Google, which has been selling the appliances through their Web site for several years, composed the channel program, not necessarily to drive sales and marketing of the company’s product line, but to cultivate development of new solutions, said Matt Glotzbach, Google Product Manager. Google expects increased application of the products will equal increase demand and sales, he said.
“Our goal with the program is to help customers extend our search capability into other areas of their infrastructure. These are things we don’t necessarily have expertise,” Glotzbach said. “It’s more built around the channel’s technology and ability to build capabilities around our product. As companies use them more and more, they have a desire to create their own version, where user can go to search and find data across all of their enterprise.”
The partner program includes training, certification, sales and technical support, which participants have praised and free Google products for development. But sales and marketing support is limited, participants said. The program requires partners meet certain standards, such as field of expertise and a fee $10,000 per year.
The Mountain View, Calif.-based company may expand the partner program, if a demand arises, to include additional and future Google products, such as GoogleTalk and GoogleEarth, for integration into customized solutions.
Google and partners expect the current solution offerings to enhance the ability of businesses and government to apply the policies of regulatory compliance laws and protect intellectual property stored amidst the mass of data organizations currently store.

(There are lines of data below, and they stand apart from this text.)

Lemma ahci_chunk_ok write d lba n ptr w : port_ready d w -> 0 <= lba -> 0 < n <= 128 -> lba + n <= 2 ^ 48 ->
  (lba + n) * 512 <= len (h_disk (st w) id) -> data_ok d ptr (n * 512) ->
  runs_to (ahci_chunk write d lba n ptr w) (fun '(r, w') =>
    (r = 0 -> port_ready d w') /\
    moved faulty (shared d) (negb write) id (lba * 512) (n * 512) ptr (mem w) (mem w') (h_disk (st w)) (h_disk (st w')) r).
Proof.
  intros Hr Hl Hn Hlim Hfit Hd. pose proof Hr as (Hi & Ep & Ec & Ef & Ac & Af & Et & At & Ew & A1 & A2 & A3).
  pose proof Hd as (Hh & Hlim2 & Heven & D1 & D2 & D3).
  destruct (prepared write d lba n ptr w Hr ltac:(lia) Hn Hd) as (w1 & E & S1 & M1 & Ew1 & F1 & F2 & F3 & F4 & F5 & F6 & F7). rewrite E. clear E.
  set (c := fetch _ _ _ _) in *. destruct (fis_fields c _ lba n F5) as (G1 & G2 & G3 & G4 & G5 & G6); [lia|lia|].
  assert (hc_base c = ptr) as Eb by (unfold hc_base; rewrite F6; lia).
  assert (forall x, posted_at (st w) 0 x -> shared d x) as Hpost.
  { intros x. unfold posted_at, shared. rewrite Ec, Ef. unfold inside. lia. }
  assert (forall x, shared d x -> ~ inside ptr (n * 512) x) as Hsep.
  { intros x. unfold shared, inside, apart in *. lia. }
  assert (well_formed id (st w1) c 0) as Hv.
  { rewrite S1. unfold well_formed. rewrite F1, F3, F4, F6, F7, G1, G2, G3, G4, G5, G6, F2, Eb. split; [lia|]. do 11 (split; [done || lia|]). split; [done|]. split; [lia|]. split; [done|]. intros x Hx. apply Hsep. by apply Hpost. }
  unfold ahci_issue_cmd. rewrite Ep.
  destruct (issue_law (AhciOk:=K) w1 0) as (Em2 & k & Es2); [by rewrite S1|by rewrite S1 at 2|].
  pose proof (Hprompt w1 c 0 0 k) as Hk. rewrite Es2, S1 in Hk. specialize (Hk Hi eq_refl). rewrite S1 in Es2. fold c in Es2.
  set (w2 := mmio_write32 _ _ w1) in *.
  destruct (issue_loop_ok (Z.to_nat 1000000) k w2 c 0) as (r & w3 & Er & disk & Es3 & Hm); [by rewrite Es2|rewrite Es2; by rewrite S1 in Hv|lia|].
  rewrite Er. cbn [runs_to]. rewrite Es2 in Es3, Hm. cbn [with_phase h_clb h_fb h_disk] in Es3, Hm. rewrite Em2 in Hm.
  assert ((if r <? 0 then -1 else 0) = r) as -> by (destruct Hm as ([->|[_ ->]] & _); done).
  assert (moved faulty (shared d) (negb write) id (lba * 512) (n * 512) ptr (mem w) (mem w3) (h_disk (st w)) disk r) as Hmv.
  { rewrite G1, F2, F7, Eb in Hm. apply (moved_ext _ _ (shared d)) in Hm; [|exact Hpost]. destruct Hm as (H1 & H2 & H3 & H4). split; [done|]. split; [|split; [done|]].
    - intros x Hx Hdx. rewrite H2 by done. by apply M1.
    - intros Eq. destruct (H4 Eq) as [Hln Hdk]. split; [done|]. intros E0 j. rewrite Hdk by done. rewrite (mread_ext (mem w) (mem w1)); [done|].
      intros x Hx. apply M1. intros Hq. by apply (Hsep x). }
  split; [|by rewrite Es3]. intros ->. unfold port_ready. rewrite Es3. cbn [h_phase h_clb h_fb Z.eqb]. repeat (split; [done|]). split; [|done].
  rewrite <- Ew1. destruct Hm as (_ & H2 & _). assert (forall b, h_clb (st w) + 8 <= b -> b + 4 <= h_clb (st w) + 16 -> mread (mem w3) b 4 = mread (mem w1) b 4) as R.
  { intros b Hb1 Hb2. apply mread_ext. intros x Hx. apply H2.
    - intros [Hq|Hq]; unfold with_phase, posted_at, inside, apart in *; cbn [h_clb h_fb] in *; lia.
    - intros _ Hq. rewrite Eb, F7 in Hq. apply (Hsep x); [|done]. left. rewrite Ec. unfold inside in *. lia. }
  unfold word64, word32. rewrite !R by lia. done.
Qed.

StoerdIQ designed a program using the index capabilities of Google Search Appliance to crawl through unstructured data files to identify and classify records, then take proper action based on regulatory compliance laws and security risks, i.e. save or erase.
Google’s presence in the market provides an additional advantage in designing a user friendly solution, Campbell said.

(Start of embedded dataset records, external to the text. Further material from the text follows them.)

Definition fat32_extend_chain fs (last_cluster : Z) : io W Z :=
  new_cluster ⇐ fat32_alloc_cluster fs;
  r ⇐ attempt (fat32_write_fat_entry fs last_cluster new_cluster);
  match r with
  | Ok _ => ok new_cluster
  | Err e => attempt (fat32_write_fat_entry fs new_cluster FAT32_FREE);; err e
  end.

(** The loop has no bound of its own: [n] is the number of iterations the
    model allows. *)
Fixpoint free_loop (n : nat) fs (cluster : Z) : io W unit :=
  if (2 <=? cluster) && negb (fat32_is_free cluster) && negb (fat32_is_bad cluster) then
    match n with
    | O => fun _ => OutOfFuel
    | S n' =>
        next ⇐ fat32_read_fat_entry fs cluster;
        fat32_write_fat_entry fs cluster FAT32_FREE;;
        if fat32_is_eoc next then ok tt else free_loop n' fs next
    end
  else ok tt.

(** Every iteration frees a cluster that was not free, or is the last but one. *)
Definition fat32_free_chain fs (start : Z) : io W unit :=
  free_loop (Z.to_nat (total_clusters fs) + 2) fs start.

(** ** Clusters *)

Definition fat32_cluster_to_sector fs (cluster : Z) : Z :=
  u32 (data_start_sector fs + u32 (u32 (cluster - 2) * sectors_per_cluster fs)).

Definition fat32_read_cluster fs (cluster : Z) (buf : list Z) : io W (list Z) :=
  if out_of_range fs cluster then err (- EINVAL) else
  read_blocks (block_dev fs) (fat32_cluster_to_sector fs cluster) (sectors_per_cluster fs) buf.

Definition fat32_write_cluster fs (cluster : Z) (buf : list Z) : io W unit :=
  if out_of_range fs cluster then err (- EINVAL) else
  write_blocks (block_dev fs) (fat32_cluster_to_sector fs cluster) (sectors_per_cluster fs) buf.

(** ** Names *)

Fixpoint strip_spaces_rev (l : list Z) : list Z :=
  match l with x :: l' => if x =? SPACE then strip_spaces_rev l' else l | [] => [] end.

(** Without trailing spaces. *)
Definition strip_spaces (l : list Z) : list Z := reverse (strip_spaces_rev (reverse l)).

(** The characters stored in [out[out_size]] before the terminator. *)
Definition fat32_parse_83_name (raw_name raw_ext : list Z) (out_size : Z) : list Z :=
  let base := take (Z.to_nat (out_size - 1)) (strip_spaces raw_name) in
  let ext := strip_spaces raw_ext in
  if negb (len ext =? 0) && (len base <? out_size - 1)
  then take (Z.to_nat (out_size - 1)) (base ++ DOT :: ext)
  else base.

Definition fat32_lfn_checksum (name83 : list Z) : Z :=
  foldl (fun sum c => u8 ((if negb (Z.land sum 1 =? 0) then 0x80 else 0) + Z.shiftr sum 1 + c)) 0 name83.

(** The characters up to a terminator or filler. *)
Fixpoint lfn_chars (l : list Z) : list Z :=
  match l with
  | [] => []
  | ch :: l' =>
      if (ch =? 0) || (ch =? 0xFFFF) then []
      else (if ch <? 0x80 then ch else 63) :: lfn_chars l'
  end.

“Googling is now a normal, common practice everyday in the confines of every business,” he said. “When we look at ability to corral that information within enterprise itself and organize it through Google in a way people can understand, it makes it much easier to use.”
EagleForce designed a solution for businesses and government agencies (namely the Pentagon) to cross correlate data from structured and unstructured data files to identify links and create different classifications for easier management by end-users.
Google has taken steps this year to move beyond its identity as the Web’s premier search engine. The company has added software utilities GoogleTalk (instant messaging), Google Desktop Enterprise (a PC search) and Google Earth (global satellite imagery search).